_Problem description_
Take the line containing "destruct (lookup_lt_is_Some_2 fit" and every line after it to the end of the data, and write them out exactly as they appear.

_Supplied records_
▶
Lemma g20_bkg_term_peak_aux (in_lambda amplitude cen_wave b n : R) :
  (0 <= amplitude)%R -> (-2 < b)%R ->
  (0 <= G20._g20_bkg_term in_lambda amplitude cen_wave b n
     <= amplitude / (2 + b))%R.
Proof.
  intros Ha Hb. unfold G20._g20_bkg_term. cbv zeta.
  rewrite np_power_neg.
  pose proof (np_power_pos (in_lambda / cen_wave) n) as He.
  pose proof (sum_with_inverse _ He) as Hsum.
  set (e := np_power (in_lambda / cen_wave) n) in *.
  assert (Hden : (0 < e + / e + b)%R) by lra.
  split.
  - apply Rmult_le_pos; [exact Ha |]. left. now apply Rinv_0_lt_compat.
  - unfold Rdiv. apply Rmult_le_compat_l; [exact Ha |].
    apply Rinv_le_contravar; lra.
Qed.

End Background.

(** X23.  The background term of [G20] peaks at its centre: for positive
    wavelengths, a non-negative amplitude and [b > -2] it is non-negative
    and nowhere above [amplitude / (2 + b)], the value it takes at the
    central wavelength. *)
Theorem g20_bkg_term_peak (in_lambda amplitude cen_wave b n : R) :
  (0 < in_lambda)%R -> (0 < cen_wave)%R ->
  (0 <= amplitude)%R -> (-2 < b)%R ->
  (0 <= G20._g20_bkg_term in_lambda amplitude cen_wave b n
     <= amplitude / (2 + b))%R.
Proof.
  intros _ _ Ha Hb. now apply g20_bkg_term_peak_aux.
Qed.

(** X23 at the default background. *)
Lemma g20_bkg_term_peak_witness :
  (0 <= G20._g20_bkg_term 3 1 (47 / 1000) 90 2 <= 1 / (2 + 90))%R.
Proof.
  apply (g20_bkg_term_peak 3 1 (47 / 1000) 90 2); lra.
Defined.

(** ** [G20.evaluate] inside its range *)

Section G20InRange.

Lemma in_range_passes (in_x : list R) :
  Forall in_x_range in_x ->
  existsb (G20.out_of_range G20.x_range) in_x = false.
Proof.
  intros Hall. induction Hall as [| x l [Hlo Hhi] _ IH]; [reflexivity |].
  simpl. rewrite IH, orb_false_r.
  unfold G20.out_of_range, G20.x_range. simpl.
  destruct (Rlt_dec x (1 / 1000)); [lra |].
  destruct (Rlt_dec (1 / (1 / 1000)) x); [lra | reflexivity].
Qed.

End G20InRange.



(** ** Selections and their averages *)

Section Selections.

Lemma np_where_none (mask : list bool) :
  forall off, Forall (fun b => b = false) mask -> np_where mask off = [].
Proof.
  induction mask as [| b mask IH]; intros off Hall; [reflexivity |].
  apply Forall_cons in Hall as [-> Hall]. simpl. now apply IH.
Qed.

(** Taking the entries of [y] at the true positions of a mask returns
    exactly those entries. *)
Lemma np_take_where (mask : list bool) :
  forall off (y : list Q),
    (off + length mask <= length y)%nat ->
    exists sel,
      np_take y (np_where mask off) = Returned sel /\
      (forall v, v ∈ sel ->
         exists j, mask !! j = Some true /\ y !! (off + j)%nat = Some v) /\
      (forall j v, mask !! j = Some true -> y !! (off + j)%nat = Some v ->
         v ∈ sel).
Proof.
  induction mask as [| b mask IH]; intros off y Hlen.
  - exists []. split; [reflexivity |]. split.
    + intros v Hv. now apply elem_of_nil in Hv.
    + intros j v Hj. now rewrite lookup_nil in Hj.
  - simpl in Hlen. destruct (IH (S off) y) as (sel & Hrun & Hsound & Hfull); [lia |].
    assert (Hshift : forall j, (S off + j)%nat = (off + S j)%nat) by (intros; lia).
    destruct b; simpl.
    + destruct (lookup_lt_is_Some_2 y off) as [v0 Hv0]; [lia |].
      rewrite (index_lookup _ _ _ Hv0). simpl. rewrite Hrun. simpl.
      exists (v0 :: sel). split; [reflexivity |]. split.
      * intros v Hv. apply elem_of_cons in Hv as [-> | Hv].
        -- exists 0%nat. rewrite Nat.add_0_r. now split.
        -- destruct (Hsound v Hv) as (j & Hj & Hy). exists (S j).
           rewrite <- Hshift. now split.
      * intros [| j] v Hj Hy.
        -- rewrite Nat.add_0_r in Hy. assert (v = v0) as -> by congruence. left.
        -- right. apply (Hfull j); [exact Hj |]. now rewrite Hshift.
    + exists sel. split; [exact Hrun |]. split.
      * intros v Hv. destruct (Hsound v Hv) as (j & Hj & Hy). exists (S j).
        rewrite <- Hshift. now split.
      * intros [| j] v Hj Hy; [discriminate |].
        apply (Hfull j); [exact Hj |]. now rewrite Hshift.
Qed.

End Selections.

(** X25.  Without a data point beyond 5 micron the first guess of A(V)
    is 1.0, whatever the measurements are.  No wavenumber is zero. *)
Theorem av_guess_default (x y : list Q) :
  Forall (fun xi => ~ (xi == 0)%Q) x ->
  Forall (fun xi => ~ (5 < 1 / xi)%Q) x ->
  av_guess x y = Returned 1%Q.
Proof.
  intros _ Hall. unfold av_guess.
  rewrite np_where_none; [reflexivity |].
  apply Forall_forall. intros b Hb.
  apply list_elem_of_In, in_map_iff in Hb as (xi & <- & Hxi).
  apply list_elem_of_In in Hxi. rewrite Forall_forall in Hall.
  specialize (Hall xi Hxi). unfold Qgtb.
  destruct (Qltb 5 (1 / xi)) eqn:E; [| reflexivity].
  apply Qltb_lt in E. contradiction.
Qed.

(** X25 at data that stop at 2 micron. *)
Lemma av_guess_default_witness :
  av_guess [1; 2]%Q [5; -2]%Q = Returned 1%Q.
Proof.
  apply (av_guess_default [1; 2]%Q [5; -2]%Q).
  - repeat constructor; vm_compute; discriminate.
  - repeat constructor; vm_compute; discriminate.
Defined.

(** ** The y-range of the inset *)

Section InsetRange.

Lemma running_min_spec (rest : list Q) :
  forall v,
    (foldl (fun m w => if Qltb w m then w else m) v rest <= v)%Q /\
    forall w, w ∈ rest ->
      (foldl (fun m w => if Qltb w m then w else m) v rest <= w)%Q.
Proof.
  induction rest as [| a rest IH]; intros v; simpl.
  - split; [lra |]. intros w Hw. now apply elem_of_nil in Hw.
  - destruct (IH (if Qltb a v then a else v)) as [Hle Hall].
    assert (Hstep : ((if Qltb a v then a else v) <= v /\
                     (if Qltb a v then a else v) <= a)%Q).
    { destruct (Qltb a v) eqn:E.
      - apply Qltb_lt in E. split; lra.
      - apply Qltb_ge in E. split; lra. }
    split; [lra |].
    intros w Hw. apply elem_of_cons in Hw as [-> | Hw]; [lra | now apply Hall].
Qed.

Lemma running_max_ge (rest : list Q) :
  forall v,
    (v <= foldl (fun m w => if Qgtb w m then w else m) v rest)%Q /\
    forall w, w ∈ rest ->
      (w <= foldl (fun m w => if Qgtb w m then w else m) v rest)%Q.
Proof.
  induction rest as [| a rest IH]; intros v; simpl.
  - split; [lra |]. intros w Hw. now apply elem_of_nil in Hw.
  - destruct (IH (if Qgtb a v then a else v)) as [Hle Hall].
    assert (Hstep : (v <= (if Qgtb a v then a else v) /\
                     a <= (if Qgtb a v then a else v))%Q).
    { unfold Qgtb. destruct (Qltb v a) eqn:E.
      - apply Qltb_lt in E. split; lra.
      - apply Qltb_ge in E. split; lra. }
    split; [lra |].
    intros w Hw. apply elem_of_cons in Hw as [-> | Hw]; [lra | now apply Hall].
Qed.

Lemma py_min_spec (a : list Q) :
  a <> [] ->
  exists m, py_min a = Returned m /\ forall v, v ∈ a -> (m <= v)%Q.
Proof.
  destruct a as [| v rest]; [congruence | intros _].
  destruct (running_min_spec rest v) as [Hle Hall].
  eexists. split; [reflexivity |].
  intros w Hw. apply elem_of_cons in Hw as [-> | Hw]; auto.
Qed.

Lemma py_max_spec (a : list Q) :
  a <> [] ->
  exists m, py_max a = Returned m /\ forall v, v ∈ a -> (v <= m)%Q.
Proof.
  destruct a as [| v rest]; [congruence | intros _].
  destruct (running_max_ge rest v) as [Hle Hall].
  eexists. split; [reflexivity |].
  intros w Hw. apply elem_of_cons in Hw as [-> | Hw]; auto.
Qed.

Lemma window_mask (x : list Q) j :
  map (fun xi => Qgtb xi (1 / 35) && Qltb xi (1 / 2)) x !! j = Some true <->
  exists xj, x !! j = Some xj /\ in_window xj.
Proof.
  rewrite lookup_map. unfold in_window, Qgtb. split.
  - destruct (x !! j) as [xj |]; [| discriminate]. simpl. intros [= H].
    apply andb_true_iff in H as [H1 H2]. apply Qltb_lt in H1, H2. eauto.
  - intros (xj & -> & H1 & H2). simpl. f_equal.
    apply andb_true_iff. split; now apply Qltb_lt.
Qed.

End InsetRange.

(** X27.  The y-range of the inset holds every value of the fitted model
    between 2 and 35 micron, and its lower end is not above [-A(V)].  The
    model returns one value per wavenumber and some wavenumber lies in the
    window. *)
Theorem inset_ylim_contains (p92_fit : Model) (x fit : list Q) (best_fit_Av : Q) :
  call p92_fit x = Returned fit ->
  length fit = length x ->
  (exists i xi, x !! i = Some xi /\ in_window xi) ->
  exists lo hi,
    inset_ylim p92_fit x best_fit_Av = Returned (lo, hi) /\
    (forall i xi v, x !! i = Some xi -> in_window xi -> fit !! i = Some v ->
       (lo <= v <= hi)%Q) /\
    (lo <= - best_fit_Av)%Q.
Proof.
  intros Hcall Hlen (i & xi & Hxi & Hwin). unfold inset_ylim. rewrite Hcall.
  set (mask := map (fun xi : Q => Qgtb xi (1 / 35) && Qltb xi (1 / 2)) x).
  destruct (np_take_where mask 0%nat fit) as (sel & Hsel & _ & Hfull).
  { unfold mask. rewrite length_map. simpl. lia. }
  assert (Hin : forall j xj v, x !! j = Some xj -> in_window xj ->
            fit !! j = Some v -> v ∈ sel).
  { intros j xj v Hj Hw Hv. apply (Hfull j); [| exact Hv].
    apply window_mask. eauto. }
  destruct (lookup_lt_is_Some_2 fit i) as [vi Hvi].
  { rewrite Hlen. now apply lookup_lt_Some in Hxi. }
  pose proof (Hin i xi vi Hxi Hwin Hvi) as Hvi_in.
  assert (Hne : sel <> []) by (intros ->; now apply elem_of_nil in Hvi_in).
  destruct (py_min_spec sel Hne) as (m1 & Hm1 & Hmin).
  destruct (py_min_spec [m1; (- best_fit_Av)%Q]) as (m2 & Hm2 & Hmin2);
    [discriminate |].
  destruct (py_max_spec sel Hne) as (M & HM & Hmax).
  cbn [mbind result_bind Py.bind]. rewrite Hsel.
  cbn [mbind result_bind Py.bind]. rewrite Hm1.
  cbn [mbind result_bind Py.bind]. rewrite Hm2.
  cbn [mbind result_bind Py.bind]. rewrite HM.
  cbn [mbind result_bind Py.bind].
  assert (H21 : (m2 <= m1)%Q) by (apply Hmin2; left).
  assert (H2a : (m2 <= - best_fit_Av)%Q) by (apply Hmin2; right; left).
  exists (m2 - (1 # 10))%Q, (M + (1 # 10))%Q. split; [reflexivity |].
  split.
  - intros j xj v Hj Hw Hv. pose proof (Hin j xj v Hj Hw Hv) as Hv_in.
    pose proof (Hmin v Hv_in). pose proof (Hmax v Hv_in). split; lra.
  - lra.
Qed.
◀
_Task response_
  destruct (lookup_lt_is_Some_2 fit i) as [vi Hvi].
  { rewrite Hlen. now apply lookup_lt_Some in Hxi. }
  pose proof (Hin i xi vi Hxi Hwin Hvi) as Hvi_in.
  assert (Hne : sel <> []) by (intros ->; now apply elem_of_nil in Hvi_in).
  destruct (py_min_spec sel Hne) as (m1 & Hm1 & Hmin).
  destruct (py_min_spec [m1; (- best_fit_Av)%Q]) as (m2 & Hm2 & Hmin2);
    [discriminate |].
  destruct (py_max_spec sel Hne) as (M & HM & Hmax).
  cbn [mbind result_bind Py.bind]. rewrite Hsel.
  cbn [mbind result_bind Py.bind]. rewrite Hm1.
  cbn [mbind result_bind Py.bind]. rewrite Hm2.
  cbn [mbind result_bind Py.bind]. rewrite HM.
  cbn [mbind result_bind Py.bind].
  assert (H21 : (m2 <= m1)%Q) by (apply Hmin2; left).
  assert (H2a : (m2 <= - best_fit_Av)%Q) by (apply Hmin2; right; left).
  exists (m2 - (1 # 10))%Q, (M + (1 # 10))%Q. split; [reflexivity |].
  split.
  - intros j xj v Hj Hw Hv. pose proof (Hin j xj v Hj Hw Hv) as Hv_in.
    pose proof (Hmin v Hv_in). pose proof (Hmax v Hv_in). split; lra.
  - lra.
Qed.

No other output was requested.